Problem description ▸ Your output should be the entries below, exact in every detail.

Task input ▸

========

(** The loop that collects the indices of the full rows and columns. *)
Definition fullLines (nb : board) : result (list Z * list Z) :=
  foldM (fun '(rows, cols) i =>
           let* rf := rowFull nb i in
           let rows' := if rf then rows ++ [i] else rows in
           let* cf := colFull nb i (seqZ 0 8) in
           let cols' := if cf then cols ++ [i] else cols in
           Ok (rows', cols'))
        (seqZ 0 8) ([], []).

Record moved := Moved { mv_board : board; mv_cleared : Z }.

Definition applyMove (b : board) (offsets : list offset) (r c : Z) : result moved :=
  let nextB := (fun row => row) <$> b in
  let* nextB1 :=
    foldM (fun nb off => setCell nb (r + dr off) (c + dc off) 1) offsets nextB in
  let* '(rows, cols) := fullLines nextB1 in
  let* nextB2 := foldM fillRow rows nextB1 in
  let* nextB3 := foldM clearCol cols nextB2 in
  Ok (Moved nextB3 (Z.of_nat (length rows) + Z.of_nat (length cols))).

(** *** The placement in the words of the specification *)

(** The 8x8 board whose cell [(i, j)] is [f i j]. *)
Definition tab (f : nat -> nat -> Z) : board :=
  (fun i => f i <$> seq 0 8) <$> seq 0 8.

Definition cellAt (b : board) (i j : nat) : Z :=
  match b !! i with
  | Some row => default 0 (row !! j)
  | None => 0
  end.

(** Does some offset of the piece anchored at [(r, c)] land on [(i, j)]? *)
Definition covers (offsets : list offset) (r c : Z) (i j : nat) : bool :=
  existsb (fun off => (r + dr off =? Z.of_nat i) && (c + dc off =? Z.of_nat j))
          offsets.

(** All piece cells marked occupied. *)
Definition placed (b : board) (offsets : list offset) (r c : Z) : board :=
  tab (fun i j => if covers offsets r c i j then 1 else cellAt b i j).

Definition fullRowAt (p : board) (i : nat) : bool :=
  forallb (fun j => cellAt p i j =? 1) (seq 0 8).
Definition fullColAt (p : board) (j : nat) : bool :=
  forallb (fun i => cellAt p i j =? 1) (seq 0 8).

Definition countb (f : nat -> bool) (l : list nat) : Z :=
  Z.of_nat (length (List.filter f l)).

Definition fullRowCount (p : board) : Z := countb (fullRowAt p) (seq 0 8).
Definition fullColCount (p : board) : Z := countb (fullColAt p) (seq 0 8).

(** Every full row and every full column of [p] reset to empty. *)
Definition clearedBoard (p : board) : board :=
  tab (fun i j => if fullRowAt p i || fullColAt p j then 0 else cellAt p i j).

(** Row 0 and column 0 occupied except for their common cell. *)
Definition crossBoard : board :=
  [0; 1; 1; 1; 1; 1; 1; 1] :: replicate 7 (1 :: replicate 7 0).

(** The invariant as a test. *)
Definition board8b (b : board) : bool :=
  (length b =? 8)%nat &&
  forallb (fun row => (length row =? 8)%nat &&
                      forallb (fun v => (v =? 0) || (v =? 1)) row) b.

(** ** [calculateStrategyScore] *)

(** [for (cc ...) if (board[r + rr][c + cc] === 1) { empty = false; break; }]:
    the result is the value of [empty] after the loop. *)
Fixpoint windowRow (b : board) (r c rr : Z) (ccs : list Z) : result bool :=
  match ccs with
  | [] => Ok true
  | cc :: ccs' =>
      let* row := getRow b (r + rr) in
      if is1 (idx row (c + cc)) then Ok false else windowRow b r c rr ccs'
  end.

(** [for (rr = 0; rr < 3 && empty; rr++) ...]. *)
Fixpoint windowEmpty (b : board) (r c : Z) (rrs : list Z) : result bool :=
  match rrs with
  | [] => Ok true
  | rr :: rrs' =>
      let* empty := windowRow b r c rr (seqZ 0 3) in
      if empty then windowEmpty b r c rrs' else Ok false
  end.

Definition windowBonus (b : board) (score : Z) : result Z :=
  foldM (fun score r =>
           foldM (fun score c =>
                    let* empty := windowEmpty b r c (seqZ 0 3) in
                    Ok (if empty then score + 50 else score))
                 (seqZ 0 6) score)
        (seqZ 0 6) score.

========

Answer for the task ▸
(** The loop that collects the indices of the full rows and columns. *)
Definition fullLines (nb : board) : result (list Z * list Z) :=
  foldM (fun '(rows, cols) i =>
           let* rf := rowFull nb i in
           let rows' := if rf then rows ++ [i] else rows in
           let* cf := colFull nb i (seqZ 0 8) in
           let cols' := if cf then cols ++ [i] else cols in
           Ok (rows', cols'))
        (seqZ 0 8) ([], []).

Record moved := Moved { mv_board : board; mv_cleared : Z }.

Definition applyMove (b : board) (offsets : list offset) (r c : Z) : result moved :=
  let nextB := (fun row => row) <$> b in
  let* nextB1 :=
    foldM (fun nb off => setCell nb (r + dr off) (c + dc off) 1) offsets nextB in
  let* '(rows, cols) := fullLines nextB1 in
  let* nextB2 := foldM fillRow rows nextB1 in
  let* nextB3 := foldM clearCol cols nextB2 in
  Ok (Moved nextB3 (Z.of_nat (length rows) + Z.of_nat (length cols))).

(** *** The placement in the words of the specification *)

(** The 8x8 board whose cell [(i, j)] is [f i j]. *)
Definition tab (f : nat -> nat -> Z) : board :=
  (fun i => f i <$> seq 0 8) <$> seq 0 8.

Definition cellAt (b : board) (i j : nat) : Z :=
  match b !! i with
  | Some row => default 0 (row !! j)
  | None => 0
  end.

(** Does some offset of the piece anchored at [(r, c)] land on [(i, j)]? *)
Definition covers (offsets : list offset) (r c : Z) (i j : nat) : bool :=
  existsb (fun off => (r + dr off =? Z.of_nat i) && (c + dc off =? Z.of_nat j))
          offsets.

(** All piece cells marked occupied. *)
Definition placed (b : board) (offsets : list offset) (r c : Z) : board :=
  tab (fun i j => if covers offsets r c i j then 1 else cellAt b i j).

Definition fullRowAt (p : board) (i : nat) : bool :=
  forallb (fun j => cellAt p i j =? 1) (seq 0 8).
Definition fullColAt (p : board) (j : nat) : bool :=
  forallb (fun i => cellAt p i j =? 1) (seq 0 8).

Definition countb (f : nat -> bool) (l : list nat) : Z :=
  Z.of_nat (length (List.filter f l)).

Definition fullRowCount (p : board) : Z := countb (fullRowAt p) (seq 0 8).
Definition fullColCount (p : board) : Z := countb (fullColAt p) (seq 0 8).

(** Every full row and every full column of [p] reset to empty. *)
Definition clearedBoard (p : board) : board :=
  tab (fun i j => if fullRowAt p i || fullColAt p j then 0 else cellAt p i j).

(** Row 0 and column 0 occupied except for their common cell. *)
Definition crossBoard : board :=
  [0; 1; 1; 1; 1; 1; 1; 1] :: replicate 7 (1 :: replicate 7 0).

(** The invariant as a test. *)
Definition board8b (b : board) : bool :=
  (length b =? 8)%nat &&
  forallb (fun row => (length row =? 8)%nat &&
                      forallb (fun v => (v =? 0) || (v =? 1)) row) b.

(** ** [calculateStrategyScore] *)

(** [for (cc ...) if (board[r + rr][c + cc] === 1) { empty = false; break; }]:
    the result is the value of [empty] after the loop. *)
Fixpoint windowRow (b : board) (r c rr : Z) (ccs : list Z) : result bool :=
  match ccs with
  | [] => Ok true
  | cc :: ccs' =>
      let* row := getRow b (r + rr) in
      if is1 (idx row (c + cc)) then Ok false else windowRow b r c rr ccs'
  end.

(** [for (rr = 0; rr < 3 && empty; rr++) ...]. *)
Fixpoint windowEmpty (b : board) (r c : Z) (rrs : list Z) : result bool :=
  match rrs with
  | [] => Ok true
  | rr :: rrs' =>
      let* empty := windowRow b r c rr (seqZ 0 3) in
      if empty then windowEmpty b r c rrs' else Ok false
  end.

Definition windowBonus (b : board) (score : Z) : result Z :=
  foldM (fun score r =>
           foldM (fun score c =>
                    let* empty := windowEmpty b r c (seqZ 0 3) in
                    Ok (if empty then score + 50 else score))
                 (seqZ 0 6) score)
        (seqZ 0 6) score.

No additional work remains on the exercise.